Someone once told me that stepping off a plane and into Antarctica is like a punch to the senses.
And indeed it is: the whiteness, the vastness, the perfect clarity and icy pureness of all that surrounds you is nearly overwhelming.
That and the instant chill that slaps you in the face, like a welcome message from the frozen continent itself, reminding you that you're now in a world nowhere like you've ever been.
It had been an eight-hour haul in the hold of a US Air Force C-130 Hercules and the drone of the engine is still humming in my airs when the cargo bay opens.
And there it is, Antractica; everything we'd dreamed about, now underfoot.
There's Mt Discovery, set against a brilliant blue sky, and Mt Erebus, so large but seemingly so close - a trick of the pristine atmosphere - rising up beyond the edge of the giant Ross Ice Shelf, itself about the size of France.
We rumble off toward base in Antarctica's beloved red tracked snow coach, Ivan the Terra Bus.

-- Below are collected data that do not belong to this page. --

(* ===== verification/Fetch.v ===== *)
(** * Upstream fetches (internal/fetch)

    A fetch streams an upstream object into a destination, resuming an
    interrupted transfer with a conditional range request and starting over
    when the server's copy has changed.  The network is a function from the
    number of the attempt and the request to a reply; the disk may refuse a
    write or a truncation. *)
From S2P Require Import Prelude GoStrings GoText.
Local Open Scope Z_scope.

(** ** Errors *)

(** What is left of a network error once it is classified. *)
Inductive net_error := Canceled | DeadlineExceeded | DNSError | OpError | OtherNetError.

(** The errors [Fetch] and [Conditional] return, with what they wrap. *)
Inductive fetch_error :=
| BadArgument
| InvalidURL
| HostNotAllowed
| TargetDenied
| ProxyAuthRequired                      (** wraps ErrUpstreamUnavailable *)
| StatusCode (code : Z)                  (** [*StatusError] *)
| RedirectBlocked (code : option Z)      (** with the 3xx that was refused, when there is one *)
| HostUnreachable                        (** wraps ErrUpstreamUnavailable *)
| CacheWriteFailed
| SizeMismatch
| InvalidContentRange
| TotalSizeMismatch
| ServerError                            (** ErrUpstreamServerError, bare *)
| ConditionalBodyTooLarge
| Transport (e : net_error)
| Exhausted (last : fetch_error).        (** ErrUpstreamUnavailable and the last attempt's error *)

(** The sentinels that [errors.Is] asks for. *)
Inductive sentinel :=
| ErrHostNotAllowed | ErrTargetDenied | ErrUpstreamUnavailable | ErrProxyAuthRequired
| ErrUpstreamStatus | ErrUpstreamServerError | ErrSizeMismatch | ErrInvalidContentRange
| ErrTotalSizeMismatch | ErrInvalidURL | ErrRedirectBlocked | ErrCacheWriteFailed
| ErrHostUnreachable | ErrConditionalBodyTooLarge
| ContextCanceled | ContextDeadlineExceeded.

(** [StatusError.Is] *)
Definition status_is (code : Z) (s : sentinel) : bool :=
  match s with
  | ErrUpstreamStatus => (400 <=? code) && (code <? 500)
  | ErrUpstreamServerError => (500 <=? code) && (code <? 600)
  | _ => false
  end.
(* ===== verification/ReleaseDate.v ===== *)
(** * The Date of a Release (internal/freshness/release_date.go)

    apt's reading of the Date field: the three forms of an HTTP date, in UTC,
    as Unix seconds; 0 stands for a Release without a Date that reads. *)
From S2P Require Import Prelude GoStrings GoText ReleaseParse.
Local Open Scope Z_scope.

Definition aptSpace : string := String " " (bytes_of [9; 10; 11; 12; 13]).

Definition isAptWeekday (s : string) : bool :=
  existsb (String.eqb s) ["sun"; "mon"; "tue"; "wed"; "thu"; "fri"; "sat"].

(** The month apt tells from at most three letters; anything else is January. *)
Definition aptMonth (m : string) : Z :=
  let at_ i := match get_byte i m with Some c => Some (lower_byte c) | None => None end in
  let is_at i c := bool_decide (at_ i = Some c) in
  if is_at 0%nat "a"%char then if is_at 1%nat "p"%char then 4 else 8
  else if is_at 0%nat "d"%char then 12
  else if is_at 0%nat "f"%char then 2
  else if is_at 0%nat "j"%char then if is_at 1%nat "a"%char then 1 else if is_at 2%nat "n"%char then 6 else 7
  else if is_at 0%nat "m"%char then if is_at 2%nat "r"%char then 3 else 5
  else if is_at 0%nat "n"%char then 11
  else if is_at 0%nat "o"%char then 10
  else if is_at 0%nat "s"%char then 9
  else 1.

Definition aptDigits (s : string) : option Z :=
  if (s =? "")%string || (5 <? len s) then None
  else if negb (string_forallb is_digit s) then None
  else v ← Atoi s; if 65535 <? v then None else Some v.

Definition aptSignedInt (s : string) : option Z := Atoi s.
Definition aptStoi (s : string) : option Z := aptSignedInt s.

Definition aptUTCZone (z : string) : bool :=
  (z =? "GMT")%string || (z =? "UTC")%string || (z =? "Z")%string || bool_decide (aptStoi z = Some 0).

(** One or two digits, the second only when the value can still fit. *)
Definition clock_num (max : Z) (s : string) : option (Z * string) :=
  match s with
  | String c t =>
      if negb (is_digit c) then None
      else
        let v := byte c - 48 in
        let '(v, rest) := match t with
          | String d t' => if (v * 10 <=? max) && is_digit d then (v * 10 + (byte d - 48), t') else (v, t)
          | EmptyString => (v, t)
          end in
        if v <=? max then Some (v, rest) else None
  | EmptyString => None
  end.

Definition clock_colon (s : string) : option string :=
  match s with String ":" t => Some t | _ => None end.

(** What follows the seconds is not looked at. *)
Definition aptClock (ts : string) : option (Z * Z * Z) :=
  '(h, s) ← clock_num 23 ts; s ← clock_colon s;
  '(m, s) ← clock_num 59 s; s ← clock_colon s;
  '(sec, _) ← clock_num 61 s;
  Some (h, m, sec).

(** [time.Date(...).Unix()] in UTC, the day of the month normalised into the
    next month when it does not exist. *)
Definition leaps (y : Z) : Z := y / 4 - y / 100 + y / 400.
Definition is_leap (y : Z) : bool := (y mod 4 =? 0) && (negb (y mod 100 =? 0) || (y mod 400 =? 0)).
Definition daysBefore (m : Z) : Z :=
  nth (Z.to_nat (m - 1)) [0; 31; 59; 90; 120; 151; 181; 212; 243; 273; 304; 334] 0.
Definition days_of (y m d : Z) : Z :=
  365 * (y - 1970) + (leaps (y - 1) - leaps 1969) + daysBefore m
  + (if is_leap y && (2 <? m) then 1 else 0) + (d - 1).
Definition unix_of (y m d h mi s : Z) : Z := days_of y m d * 86400 + h * 3600 + mi * 60 + s.

(** Addition of 64-bit integers. *)
Definition wrap64 (n : Z) : Z := (n + 2 ^ 63) mod 2 ^ 64 - 2 ^ 63.

Definition date_fields (f : list string) : option (Z * Z * Z * string * string) :=
  match f with
  | [] => None
  | w :: f =>
      let wd := ToLower w in
      if (len wd <? 3) || negb (isAptWeekday (take_bytes 3 wd)) then None
      else if len wd =? 3 then
        match f with
        | [mon; d; ts; y] => d ← aptDigits d; y ← aptSignedInt y; Some (y, aptMonth mon, d, ts, "UTC")
        | _ => None
        end
      else if len wd =? 4 then
        if negb (bool_decide (get_byte 3 wd = Some ","%char)) then None
        else match f with
        | [d; mon; y; ts; zone] =>
            d ← aptDigits d; y ← aptSignedInt y; Some (y, aptMonth mon, d, ts, zone)
        | _ => None
        end
      else if negb (has_suffix "," wd) then None
      else match f with
      | [date; ts; zone] =>
          match split_byte "-" date with
          | [d; mon; yy] =>
              d ← aptStoi d;
              if (d <? 0) || (65535 <? d) then None
              else yy ← aptStoi yy; Some (wrap64 (1900 + yy), aptMonth mon, d, ts, zone)
          | _ => None
          end
      | _ => None
      end
  end.

Definition parseAptDate (s : string) : option Z :=
  '(y, m, d, ts, zone) ← date_fields (FieldsSet aptSpace s);
  if negb (aptUTCZone zone) then None
  else if (y <? 0) || (9999 <? y) || (d <? 1) || (31 <? d) then None
  else '(h, mi, sec) ← aptClock ts; Some (unix_of y m d h mi sec).

Fixpoint release_date (lines : list string) : Z :=
  match lines with
  | [] => 0
  | EmptyString :: l => release_date l
  | (String c _ as line) :: l =>
      if blank c then release_date l
      else match cut_byte ":" line with
      | Some (key, val) =>
          if EqualFold (Trim aptSpace key) "Date" then
            match parseAptDate (Trim aptSpace val) with Some t => t | None => 0 end
          else release_date l
      | None => release_date l
      end
  end.

Definition releaseDate (text : string) : Z := release_date (scan_lines text).1.

(** ** Bounds *)

Lemma parseAptDate_known :
  map parseAptDate ["Thu, 01 Jan 1970 00:00:00 UTC"; "Sat, 29 Feb 2020 12:34:56 GMT";
                    "Sun Nov  6 08:49:37 1994"; "Sunday, 06-Nov-94 08:49:37 GMT";
                    "Fri, 31 Dec 9999 23:59:61 +0000"; "Fri, 31 Dec 9999 23:59:59 +0100"] =
  [Some 0; Some 1582979696; Some 784111777; Some 784111777; Some 253402300801; None].
Proof. vm_compute. reflexivity. Qed.

Lemma clock_num_range max s v r : clock_num max s = Some (v, r) → 0 <= v <= max.
Proof.
  unfold clock_num. destruct s as [|c t]; [done|]. destruct (is_digit c) eqn:Hc; [|done].
  assert (0 <= byte c - 48) as Hlo by (unfold is_digit in Hc; bclean; lia). cbn [negb].
  destruct t as [|d t']; [|destruct ((byte c - 48) * 10 <=? max) eqn:Hm; cbn [andb];
    [destruct (is_digit d) eqn:Hd|]]; intros Hv;
    match type of Hv with (if ?b then _ else _) = _ => destruct b eqn:Hb; [|done] end;
    injection Hv as <- _; bclean; try lia.
  unfold is_digit in Hd. bclean. lia.
Qed.

Lemma aptMonth_range m : 1 <= aptMonth m <= 12.
Proof. unfold aptMonth. repeat case_bool_decide; simpl; lia. Qed.

Lemma daysBefore_range m : 1 <= m <= 12 → 0 <= daysBefore m <= 334.
Proof.
  intros Hm. assert (forallb (λ n, (0 <=? daysBefore (Z.of_nat n)) && (daysBefore (Z.of_nat n) <=? 334))
    (seq 1 12) = true) as Hall by (vm_compute; reflexivity).
  rewrite forallb_forall in Hall. specialize (Hall (Z.to_nat m)).
  rewrite Z2Nat.id in Hall by lia. assert (In (Z.to_nat m) (seq 1 12)) as Hin by (apply in_seq; lia).
  specialize (Hall Hin). bclean. lia.
Qed.

(** A Date that reads is within the years 0 to 9999: the arithmetic never
    leaves 64 bits. *)
Lemma parseAptDate_range s t : parseAptDate s = Some t → - 2 ^ 36 <= t < 2 ^ 38.
Proof.
  unfold parseAptDate. intros ([[[[y m] d] ts] zone] & Hf & H)%bind_Some.
  assert (1 <= m <= 12) as Hm.
  { unfold date_fields in Hf. repeat case_match; try done;
      repeat (apply bind_Some in Hf as (? & ? & Hf)); repeat case_match; try done;
      repeat (apply bind_Some in Hf as (? & ? & Hf)); simplify_eq; apply aptMonth_range. }
  destruct (aptUTCZone zone); [|done]. cbn [negb] in H.
  destruct (_ || _ || _ || _) eqn:Hr; [done|]. bclean.
  apply bind_Some in H as ([[h mi] sec] & Hc & [= <-]). unfold aptClock in Hc.
  apply bind_Some in Hc as ([h0 s1] & Hh%clock_num_range & Hc).
  apply bind_Some in Hc as (s2 & _ & Hc).
  apply bind_Some in Hc as ([m0 s3] & Hmi%clock_num_range & Hc).
  apply bind_Some in Hc as (s4 & _ & Hc).
  apply bind_Some in Hc as ([sec0 s5] & Hsec%clock_num_range & [= -> -> ->]).
  pose proof (daysBefore_range m Hm). unfold unix_of, days_of, leaps.
  assert (-1 <= (y - 1) / 4 <= 2499) by (Z.to_euclidean_division_equations; lia).
  assert (-1 <= (y - 1) / 100 <= 99) by (Z.to_euclidean_division_equations; lia).
  assert (-1 <= (y - 1) / 400 <= 24) by (Z.to_euclidean_division_equations; lia).
  replace (1969 / 4 - 1969 / 100 + 1969 / 400) with 477 by reflexivity.
  change (2 ^ 36) with 68719476736. change (2 ^ 38) with 274877906944.
  destruct (is_leap y && (2 <? m)); lia.
Qed.
(* ===== verification/Scheduler.v ===== *)
(** * The check scheduler (internal/freshness/scheduler.go, admission.go,
    retry.go, first_adoption.go)

    Due suites wait in per-host queues; hosts take turns, one check in flight
    per host, and a suite whose adoption found no admission slot is parked and
    offered again when one is freed.  A state of the loop is the queues with
    the checks that are in flight. *)
From S2P Require Import Prelude GoStrings AptPath Tables Invariant Snapshots Suites GC.
Local Open Scope Z_scope.

(** ** Pacing *)

(** Durations and times are in nanoseconds; the database's stamps in Unix
    seconds. *)
Definition Second : Z := 10 ^ 9.
Definition Unix (t : Z) : Z := t / Second.

Definition retryBaseDelay : Z := 120 * Second.
Definition retryMaxDelay : Z := 3600 * Second.
Definition retryHorizon : Z := retryMaxDelay + retryMaxDelay / 4.
Definition clockStepTolerance : Z := 2 * Second.
Definition interestWindow : Z := 7 * 24 * 3600 * Second.
Definition minFastTickInterval : Z := 5 * Second.
Definition staleSuiteFactor : Z := 4.

Definition backoffDelay (count : Z) : Z :=
  if count <? 1 then 0
  else if 6 <? count then retryMaxDelay
  else Z.min (Z.shiftl retryBaseDelay (count - 1)) retryMaxDelay.

Definition tickInterval (refresh : Z) : Z := Z.max (refresh / 4) minFastTickInterval.

(** The client's interest, and whether its stamp is ahead of the clock. *)
Definition interested (lastRequested : option Z) (now : Z) : bool * bool :=
  match lastRequested with
  | None => (false, false)
  | Some last => (Z.abs (now - last * Second) <? interestWindow, now + clockStepTolerance <? last * Second)
  end.

Definition recordPacesAdopted (reason : string) : bool :=
  (reason =? "anchor_absent")%string || (reason =? "unsigned_disabled")%string.

Definition IsRefusalReason (reason : string) : bool := existsb (String.eqb reason) refusalReasons.

Definition reason_is (P : string → bool) (s : SuiteFreshness) : bool :=
  (0 <? sf_fail_count s) && match sf_fail_reason s with Some r => P r | None => false end.

(** The gauges of a tick: adopted and unadopted suites past the staleness
    threshold, and the adopted ones that a record paces. *)
Definition stale_count (staleBefore now : Z) (acc : Z * Z * Z) (s : SuiteFreshness) : Z * Z * Z :=
  let '(adopted, unadopted, absent) := acc in
  match sf_last_success s with
  | None => acc
  | Some t =>
      if (staleBefore <=? t) && (t <=? now + clockStepTolerance / Second) then acc
      else match sf_current s with
      | None => (adopted, unadopted + 1, absent)
      | Some _ => if reason_is recordPacesAdopted s then (adopted + 1, unadopted, absent + 1)
                  else (adopted + 1, unadopted, absent)
      end
  end.

Definition staleSuiteCounts (suites : list SuiteFreshness) (staleBefore now : Z) : Z * Z * Z :=
  foldl (stale_count staleBefore now) (0, 0, 0) suites.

In the distance, two tiny black figures dart across the white - scientists on snowmobiles - while on the other side of the icy, flag-marked track, a set of rugby goalposts gives an early indication of New Zealand's strong presence here.
Scott Base itself pops up in the distance like a scattering of lime green blocks, tightly grouped against a gravelly slope on the edge of Ross Island, with the much larger McMurdo Station lying another three winding kilometres beyond the ridge above.
We lug our heavy canvas duffel bags out of the bus and are met with a handshake and friendly greeting from Mac McColl, a senior officer with Antarctica New Zealand, and whose time here stretches back to 1980.
He leads our small group around the base, a collection of rooms, storehouses, offices, shower blocks, laboratories and facilities, stretching from one end to another through a snaking series of corridors.
Photographs and posters adorning the walls speak much of Antarctic
life: the bearded faces of wintering-over crews, a diagram explaining the difference between "happy" and "angry" penguins, cleaning rosters, weather advisories, details of scientific expeditions.
There are countless pictures of the green New Zealand wilderness - no doubt a boost for winter-over crews pining for something besides perpetual darkness - including a large framed image of a tui and pohutukawa tree, shot by the Herald's Alan Gibson.
One base worker strolls past in a pair of stubbies and a towel slung over his shoulder: he's headed for the outdoor spa pool.
A stack of CDs in the gym cater for every taste: Meatloaf, Mariah Carey, Nirvana's Nevermind.
Upstairs, there's a movie showing at 8pm - the science fiction film Chappie - and a large assortment of DVDs to watch, though Mac admits he's only ever bothered watching two: a historical documentary and Forrest Gump.
He's more the type to enjoy a trek away from the base for a few hours, or a yarn over a can of beer at the bar, where the range spans from Tui to Garage Project craft beer.
As recycling is a huge part of Antarctic culture - everything that's used here gets shipped away - visitors to the bar drop their cans in a rubbish bin and then crush it with a foot lever; another piece of clever Kiwi ingenuity.
Also carefully managed is human waste; pee, discharged into bottles in the field, is processed in 20-litre containers, while a sign hanging on the door to the wastewater facility, at the other end of the base, cheekily reads: "S**t happens: then it comes here."
Tonight's big event happens to be over the hill at McMurdo, where base staffers are heading to watch their engineering supervisor raise $500 for charity by shaving his beloved beard.
Mac gives us a few tips on how to avoid making ourselves an annoyance:
only put as much food on your plate as you know you can eat and remember to sign in and out as you leave base.
But for now we're not to venture any further than three minutes' walk from the base until we've completed our Antarctic Field Training, which will include a night camping on the ice.
After dinner, there's just enough time for a look around outside, where a few dozen seals are lounging on the ice nearby.
The gob-smacking beauty and white vastness of Antarctica is inescapable at Scott Base.
But there are just as many reminders around that you're not as far from home as you think.